● **Problem statement**:
From the records, return each line that has the word "values" in it.

[Collected data]
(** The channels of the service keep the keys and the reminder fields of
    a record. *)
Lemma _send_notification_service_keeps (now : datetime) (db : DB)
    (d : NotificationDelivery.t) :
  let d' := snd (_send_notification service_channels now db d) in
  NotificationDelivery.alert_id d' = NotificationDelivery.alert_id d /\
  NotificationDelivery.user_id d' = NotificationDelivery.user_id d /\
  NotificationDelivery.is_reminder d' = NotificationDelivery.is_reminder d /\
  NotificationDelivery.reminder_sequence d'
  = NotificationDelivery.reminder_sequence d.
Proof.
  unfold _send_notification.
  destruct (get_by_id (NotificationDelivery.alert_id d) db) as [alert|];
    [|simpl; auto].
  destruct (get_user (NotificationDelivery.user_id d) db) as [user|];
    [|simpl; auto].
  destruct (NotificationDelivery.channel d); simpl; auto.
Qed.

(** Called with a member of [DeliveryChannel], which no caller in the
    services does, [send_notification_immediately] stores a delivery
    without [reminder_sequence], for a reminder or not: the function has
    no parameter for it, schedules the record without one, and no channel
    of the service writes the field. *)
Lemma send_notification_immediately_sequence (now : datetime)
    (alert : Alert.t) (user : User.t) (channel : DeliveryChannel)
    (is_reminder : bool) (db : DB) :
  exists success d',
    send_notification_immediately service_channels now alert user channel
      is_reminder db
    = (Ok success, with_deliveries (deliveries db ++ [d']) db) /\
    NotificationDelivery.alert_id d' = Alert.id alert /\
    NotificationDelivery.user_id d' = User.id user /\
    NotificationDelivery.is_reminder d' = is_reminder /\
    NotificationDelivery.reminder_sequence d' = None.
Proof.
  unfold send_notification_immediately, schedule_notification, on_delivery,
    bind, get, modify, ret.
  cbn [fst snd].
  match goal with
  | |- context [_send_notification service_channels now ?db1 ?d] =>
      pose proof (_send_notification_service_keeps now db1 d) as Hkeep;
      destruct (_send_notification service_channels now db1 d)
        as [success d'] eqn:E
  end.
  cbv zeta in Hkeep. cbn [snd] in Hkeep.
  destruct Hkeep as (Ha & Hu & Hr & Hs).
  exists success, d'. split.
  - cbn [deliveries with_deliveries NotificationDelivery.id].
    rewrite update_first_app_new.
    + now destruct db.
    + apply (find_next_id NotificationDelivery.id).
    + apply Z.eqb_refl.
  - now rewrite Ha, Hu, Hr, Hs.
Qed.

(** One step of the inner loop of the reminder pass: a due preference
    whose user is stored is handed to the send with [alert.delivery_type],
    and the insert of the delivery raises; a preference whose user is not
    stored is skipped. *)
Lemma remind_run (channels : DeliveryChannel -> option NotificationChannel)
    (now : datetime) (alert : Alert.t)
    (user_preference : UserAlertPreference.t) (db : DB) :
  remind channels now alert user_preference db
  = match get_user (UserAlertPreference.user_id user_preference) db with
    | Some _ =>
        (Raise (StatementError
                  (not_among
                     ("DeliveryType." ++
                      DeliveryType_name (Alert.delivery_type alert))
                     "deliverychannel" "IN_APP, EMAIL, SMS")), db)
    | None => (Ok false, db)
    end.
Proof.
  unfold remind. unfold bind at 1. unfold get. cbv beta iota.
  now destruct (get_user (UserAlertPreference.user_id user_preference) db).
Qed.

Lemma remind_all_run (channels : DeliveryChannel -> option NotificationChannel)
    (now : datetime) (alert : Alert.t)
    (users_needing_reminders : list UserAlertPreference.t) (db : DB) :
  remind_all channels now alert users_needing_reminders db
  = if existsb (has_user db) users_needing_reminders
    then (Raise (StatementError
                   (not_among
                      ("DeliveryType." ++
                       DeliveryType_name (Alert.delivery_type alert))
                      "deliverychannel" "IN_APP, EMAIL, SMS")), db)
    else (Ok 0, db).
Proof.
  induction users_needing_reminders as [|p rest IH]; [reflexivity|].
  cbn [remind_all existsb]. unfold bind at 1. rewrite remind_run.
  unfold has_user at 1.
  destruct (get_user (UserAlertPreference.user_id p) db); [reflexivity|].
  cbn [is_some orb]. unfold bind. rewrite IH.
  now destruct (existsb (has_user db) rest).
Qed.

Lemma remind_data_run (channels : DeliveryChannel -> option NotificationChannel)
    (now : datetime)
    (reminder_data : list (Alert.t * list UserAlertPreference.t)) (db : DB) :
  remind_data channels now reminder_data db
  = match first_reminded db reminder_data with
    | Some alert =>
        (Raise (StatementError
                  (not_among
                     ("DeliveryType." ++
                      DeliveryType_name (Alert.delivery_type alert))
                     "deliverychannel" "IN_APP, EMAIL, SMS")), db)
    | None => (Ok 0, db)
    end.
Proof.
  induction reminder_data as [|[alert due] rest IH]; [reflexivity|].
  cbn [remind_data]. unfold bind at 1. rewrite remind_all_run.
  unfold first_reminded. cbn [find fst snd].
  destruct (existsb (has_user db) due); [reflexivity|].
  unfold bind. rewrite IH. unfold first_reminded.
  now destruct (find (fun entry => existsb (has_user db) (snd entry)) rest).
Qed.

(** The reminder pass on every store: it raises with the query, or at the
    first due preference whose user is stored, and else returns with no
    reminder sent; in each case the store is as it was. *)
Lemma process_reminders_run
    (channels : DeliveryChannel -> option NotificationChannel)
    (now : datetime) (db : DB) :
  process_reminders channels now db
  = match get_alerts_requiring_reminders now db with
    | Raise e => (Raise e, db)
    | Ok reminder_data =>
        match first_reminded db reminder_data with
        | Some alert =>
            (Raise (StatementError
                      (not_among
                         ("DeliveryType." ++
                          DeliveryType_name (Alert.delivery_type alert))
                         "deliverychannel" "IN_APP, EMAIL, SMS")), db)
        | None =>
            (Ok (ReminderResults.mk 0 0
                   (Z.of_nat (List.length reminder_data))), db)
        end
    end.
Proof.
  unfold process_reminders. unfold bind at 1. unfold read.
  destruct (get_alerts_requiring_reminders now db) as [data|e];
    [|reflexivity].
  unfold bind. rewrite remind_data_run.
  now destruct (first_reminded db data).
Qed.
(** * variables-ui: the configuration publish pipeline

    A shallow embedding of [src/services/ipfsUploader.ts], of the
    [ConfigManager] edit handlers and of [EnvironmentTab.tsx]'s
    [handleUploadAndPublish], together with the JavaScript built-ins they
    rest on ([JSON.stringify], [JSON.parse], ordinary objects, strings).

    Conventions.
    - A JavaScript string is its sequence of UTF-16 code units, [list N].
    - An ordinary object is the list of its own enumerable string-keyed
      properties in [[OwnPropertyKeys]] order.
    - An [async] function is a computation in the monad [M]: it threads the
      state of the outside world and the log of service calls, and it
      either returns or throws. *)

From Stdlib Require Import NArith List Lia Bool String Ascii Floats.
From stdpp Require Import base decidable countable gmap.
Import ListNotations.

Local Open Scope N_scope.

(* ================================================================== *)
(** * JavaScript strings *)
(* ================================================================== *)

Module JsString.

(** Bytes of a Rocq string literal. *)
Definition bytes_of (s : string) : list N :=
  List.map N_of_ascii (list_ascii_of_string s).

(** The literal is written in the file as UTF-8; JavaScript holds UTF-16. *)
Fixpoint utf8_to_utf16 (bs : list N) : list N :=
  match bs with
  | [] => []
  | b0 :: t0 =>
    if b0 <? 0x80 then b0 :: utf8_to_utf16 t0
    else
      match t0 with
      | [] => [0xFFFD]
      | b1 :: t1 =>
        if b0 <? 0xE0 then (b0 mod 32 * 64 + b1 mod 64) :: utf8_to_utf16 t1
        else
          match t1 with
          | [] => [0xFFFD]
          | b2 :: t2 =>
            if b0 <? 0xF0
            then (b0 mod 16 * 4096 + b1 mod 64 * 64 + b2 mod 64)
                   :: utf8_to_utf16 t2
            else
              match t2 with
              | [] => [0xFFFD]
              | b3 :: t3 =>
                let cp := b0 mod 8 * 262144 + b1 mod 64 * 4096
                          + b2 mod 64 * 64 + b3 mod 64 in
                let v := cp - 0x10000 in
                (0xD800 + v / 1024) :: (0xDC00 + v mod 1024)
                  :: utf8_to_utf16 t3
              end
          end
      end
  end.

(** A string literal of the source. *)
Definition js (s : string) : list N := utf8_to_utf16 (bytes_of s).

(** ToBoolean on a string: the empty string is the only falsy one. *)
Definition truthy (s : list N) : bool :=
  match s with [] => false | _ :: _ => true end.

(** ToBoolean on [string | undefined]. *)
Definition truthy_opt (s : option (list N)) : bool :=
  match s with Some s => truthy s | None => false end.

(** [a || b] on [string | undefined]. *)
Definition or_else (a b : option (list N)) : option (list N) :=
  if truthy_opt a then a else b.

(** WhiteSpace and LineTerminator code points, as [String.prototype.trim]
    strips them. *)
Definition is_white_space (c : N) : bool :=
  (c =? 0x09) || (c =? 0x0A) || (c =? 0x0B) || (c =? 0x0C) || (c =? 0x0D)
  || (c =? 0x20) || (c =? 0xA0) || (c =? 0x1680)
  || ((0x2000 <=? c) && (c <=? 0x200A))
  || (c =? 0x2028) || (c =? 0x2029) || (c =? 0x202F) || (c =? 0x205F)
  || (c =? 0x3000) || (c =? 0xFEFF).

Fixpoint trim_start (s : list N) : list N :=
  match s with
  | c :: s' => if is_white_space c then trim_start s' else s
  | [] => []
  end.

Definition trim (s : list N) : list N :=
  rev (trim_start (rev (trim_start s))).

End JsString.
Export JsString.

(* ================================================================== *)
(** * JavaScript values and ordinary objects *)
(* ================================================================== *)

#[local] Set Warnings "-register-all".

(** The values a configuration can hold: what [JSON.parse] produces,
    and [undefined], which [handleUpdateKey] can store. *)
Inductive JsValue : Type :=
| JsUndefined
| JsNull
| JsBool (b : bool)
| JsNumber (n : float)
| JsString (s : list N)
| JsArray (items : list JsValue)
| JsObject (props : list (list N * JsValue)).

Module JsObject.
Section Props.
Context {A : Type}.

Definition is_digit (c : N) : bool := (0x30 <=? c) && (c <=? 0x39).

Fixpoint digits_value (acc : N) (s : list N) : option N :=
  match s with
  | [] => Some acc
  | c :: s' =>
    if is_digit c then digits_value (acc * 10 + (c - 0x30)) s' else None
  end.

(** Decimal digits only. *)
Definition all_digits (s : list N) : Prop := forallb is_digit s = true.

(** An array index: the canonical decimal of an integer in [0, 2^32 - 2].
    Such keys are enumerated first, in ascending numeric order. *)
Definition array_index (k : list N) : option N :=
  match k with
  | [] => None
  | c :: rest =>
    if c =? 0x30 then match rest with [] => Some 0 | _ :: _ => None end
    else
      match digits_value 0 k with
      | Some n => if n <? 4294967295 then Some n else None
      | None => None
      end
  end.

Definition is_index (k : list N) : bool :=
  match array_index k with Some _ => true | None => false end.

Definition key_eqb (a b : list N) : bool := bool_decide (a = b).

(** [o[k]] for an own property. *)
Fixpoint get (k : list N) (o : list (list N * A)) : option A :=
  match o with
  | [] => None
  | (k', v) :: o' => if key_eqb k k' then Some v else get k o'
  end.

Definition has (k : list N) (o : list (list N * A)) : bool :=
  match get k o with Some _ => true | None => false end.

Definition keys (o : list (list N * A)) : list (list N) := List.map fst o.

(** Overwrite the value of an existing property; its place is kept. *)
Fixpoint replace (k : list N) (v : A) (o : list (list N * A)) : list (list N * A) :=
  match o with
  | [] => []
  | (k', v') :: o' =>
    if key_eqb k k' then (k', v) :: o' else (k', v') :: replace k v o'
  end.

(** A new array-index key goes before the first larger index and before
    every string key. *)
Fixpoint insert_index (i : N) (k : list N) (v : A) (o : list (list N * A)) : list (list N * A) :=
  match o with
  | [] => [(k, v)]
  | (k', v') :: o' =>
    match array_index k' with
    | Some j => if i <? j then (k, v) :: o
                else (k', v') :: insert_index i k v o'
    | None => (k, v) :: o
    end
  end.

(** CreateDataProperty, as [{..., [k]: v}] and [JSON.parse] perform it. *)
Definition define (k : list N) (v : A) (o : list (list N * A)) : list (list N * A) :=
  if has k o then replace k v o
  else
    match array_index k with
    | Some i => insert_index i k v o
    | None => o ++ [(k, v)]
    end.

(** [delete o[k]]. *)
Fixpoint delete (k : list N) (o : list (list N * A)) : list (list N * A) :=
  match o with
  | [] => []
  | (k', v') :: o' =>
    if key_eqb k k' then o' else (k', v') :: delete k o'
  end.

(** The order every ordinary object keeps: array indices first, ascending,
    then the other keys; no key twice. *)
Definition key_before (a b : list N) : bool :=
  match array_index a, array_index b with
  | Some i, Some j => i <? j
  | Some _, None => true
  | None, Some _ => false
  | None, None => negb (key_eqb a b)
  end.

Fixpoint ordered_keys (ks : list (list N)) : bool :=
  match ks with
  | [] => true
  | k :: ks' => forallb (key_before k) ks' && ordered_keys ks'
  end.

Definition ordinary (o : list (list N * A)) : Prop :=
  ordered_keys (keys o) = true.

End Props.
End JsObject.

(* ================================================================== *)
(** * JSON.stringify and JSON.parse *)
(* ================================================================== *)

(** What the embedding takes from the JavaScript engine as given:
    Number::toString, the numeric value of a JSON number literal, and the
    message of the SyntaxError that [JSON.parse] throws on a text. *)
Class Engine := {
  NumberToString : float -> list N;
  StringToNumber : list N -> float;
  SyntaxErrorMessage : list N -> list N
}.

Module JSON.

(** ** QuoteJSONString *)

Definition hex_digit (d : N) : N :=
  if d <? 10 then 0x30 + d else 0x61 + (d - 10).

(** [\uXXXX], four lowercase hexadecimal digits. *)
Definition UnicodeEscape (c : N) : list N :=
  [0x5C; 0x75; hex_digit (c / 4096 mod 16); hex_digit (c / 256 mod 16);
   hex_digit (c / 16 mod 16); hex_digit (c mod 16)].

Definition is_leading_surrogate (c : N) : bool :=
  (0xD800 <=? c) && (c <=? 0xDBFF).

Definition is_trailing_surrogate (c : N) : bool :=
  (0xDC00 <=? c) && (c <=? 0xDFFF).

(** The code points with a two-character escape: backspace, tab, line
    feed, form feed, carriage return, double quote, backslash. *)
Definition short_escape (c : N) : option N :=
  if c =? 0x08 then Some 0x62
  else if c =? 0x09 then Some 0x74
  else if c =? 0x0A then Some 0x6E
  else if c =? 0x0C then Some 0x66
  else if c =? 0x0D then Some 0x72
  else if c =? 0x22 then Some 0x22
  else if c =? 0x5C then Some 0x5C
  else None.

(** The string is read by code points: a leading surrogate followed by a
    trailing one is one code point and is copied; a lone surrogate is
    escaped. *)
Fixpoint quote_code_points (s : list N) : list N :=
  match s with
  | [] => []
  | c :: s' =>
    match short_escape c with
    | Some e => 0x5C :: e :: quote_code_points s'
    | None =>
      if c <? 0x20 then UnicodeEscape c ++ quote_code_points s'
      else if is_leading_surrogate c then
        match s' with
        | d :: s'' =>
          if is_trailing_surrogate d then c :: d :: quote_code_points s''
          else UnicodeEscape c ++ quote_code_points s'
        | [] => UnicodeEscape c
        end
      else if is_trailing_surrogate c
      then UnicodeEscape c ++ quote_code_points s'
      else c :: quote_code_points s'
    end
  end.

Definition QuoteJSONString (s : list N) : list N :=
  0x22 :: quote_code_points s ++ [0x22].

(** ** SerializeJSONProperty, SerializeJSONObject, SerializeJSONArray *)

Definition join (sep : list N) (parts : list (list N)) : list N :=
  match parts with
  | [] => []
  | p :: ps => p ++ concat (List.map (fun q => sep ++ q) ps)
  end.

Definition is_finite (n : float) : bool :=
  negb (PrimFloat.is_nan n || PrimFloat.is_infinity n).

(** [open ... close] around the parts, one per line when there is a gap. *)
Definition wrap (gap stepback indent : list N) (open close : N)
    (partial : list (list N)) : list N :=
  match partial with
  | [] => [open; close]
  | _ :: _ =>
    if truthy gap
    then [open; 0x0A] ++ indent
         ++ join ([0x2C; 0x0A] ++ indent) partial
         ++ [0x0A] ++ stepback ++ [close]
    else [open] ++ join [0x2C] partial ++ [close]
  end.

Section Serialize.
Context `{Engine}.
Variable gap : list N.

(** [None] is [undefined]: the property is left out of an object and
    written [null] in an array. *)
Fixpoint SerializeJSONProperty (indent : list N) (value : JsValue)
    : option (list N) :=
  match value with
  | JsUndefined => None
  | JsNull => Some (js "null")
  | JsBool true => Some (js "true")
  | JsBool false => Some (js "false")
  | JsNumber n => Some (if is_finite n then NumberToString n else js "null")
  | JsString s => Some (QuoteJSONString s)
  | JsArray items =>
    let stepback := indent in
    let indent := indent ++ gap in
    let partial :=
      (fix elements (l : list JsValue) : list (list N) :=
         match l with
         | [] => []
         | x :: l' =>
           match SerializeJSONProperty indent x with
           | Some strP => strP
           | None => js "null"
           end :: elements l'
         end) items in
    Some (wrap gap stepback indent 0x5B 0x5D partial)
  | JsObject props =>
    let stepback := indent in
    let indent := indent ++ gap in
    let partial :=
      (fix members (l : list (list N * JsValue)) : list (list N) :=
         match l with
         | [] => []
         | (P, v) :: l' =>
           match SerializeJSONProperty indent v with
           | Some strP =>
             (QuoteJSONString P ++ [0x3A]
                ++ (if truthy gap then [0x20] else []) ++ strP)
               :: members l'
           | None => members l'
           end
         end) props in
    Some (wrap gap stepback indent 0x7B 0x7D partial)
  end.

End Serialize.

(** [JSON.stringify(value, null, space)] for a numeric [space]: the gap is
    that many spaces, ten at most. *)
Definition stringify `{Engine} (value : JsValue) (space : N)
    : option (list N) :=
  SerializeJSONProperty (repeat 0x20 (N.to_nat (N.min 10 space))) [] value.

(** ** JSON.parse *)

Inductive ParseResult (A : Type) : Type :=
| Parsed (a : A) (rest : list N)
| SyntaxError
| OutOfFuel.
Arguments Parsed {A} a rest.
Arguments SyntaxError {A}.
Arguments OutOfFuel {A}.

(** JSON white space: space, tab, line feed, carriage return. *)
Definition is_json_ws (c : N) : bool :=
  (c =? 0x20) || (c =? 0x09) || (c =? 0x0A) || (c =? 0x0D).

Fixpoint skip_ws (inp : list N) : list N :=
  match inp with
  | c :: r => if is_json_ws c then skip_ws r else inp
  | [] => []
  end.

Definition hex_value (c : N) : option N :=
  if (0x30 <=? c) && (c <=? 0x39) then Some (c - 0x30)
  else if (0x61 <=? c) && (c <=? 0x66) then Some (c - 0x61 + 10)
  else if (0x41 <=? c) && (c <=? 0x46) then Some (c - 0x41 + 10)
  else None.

● **Task solution**:
(** * JavaScript values and ordinary objects *)
(** The values a configuration can hold: what [JSON.parse] produces,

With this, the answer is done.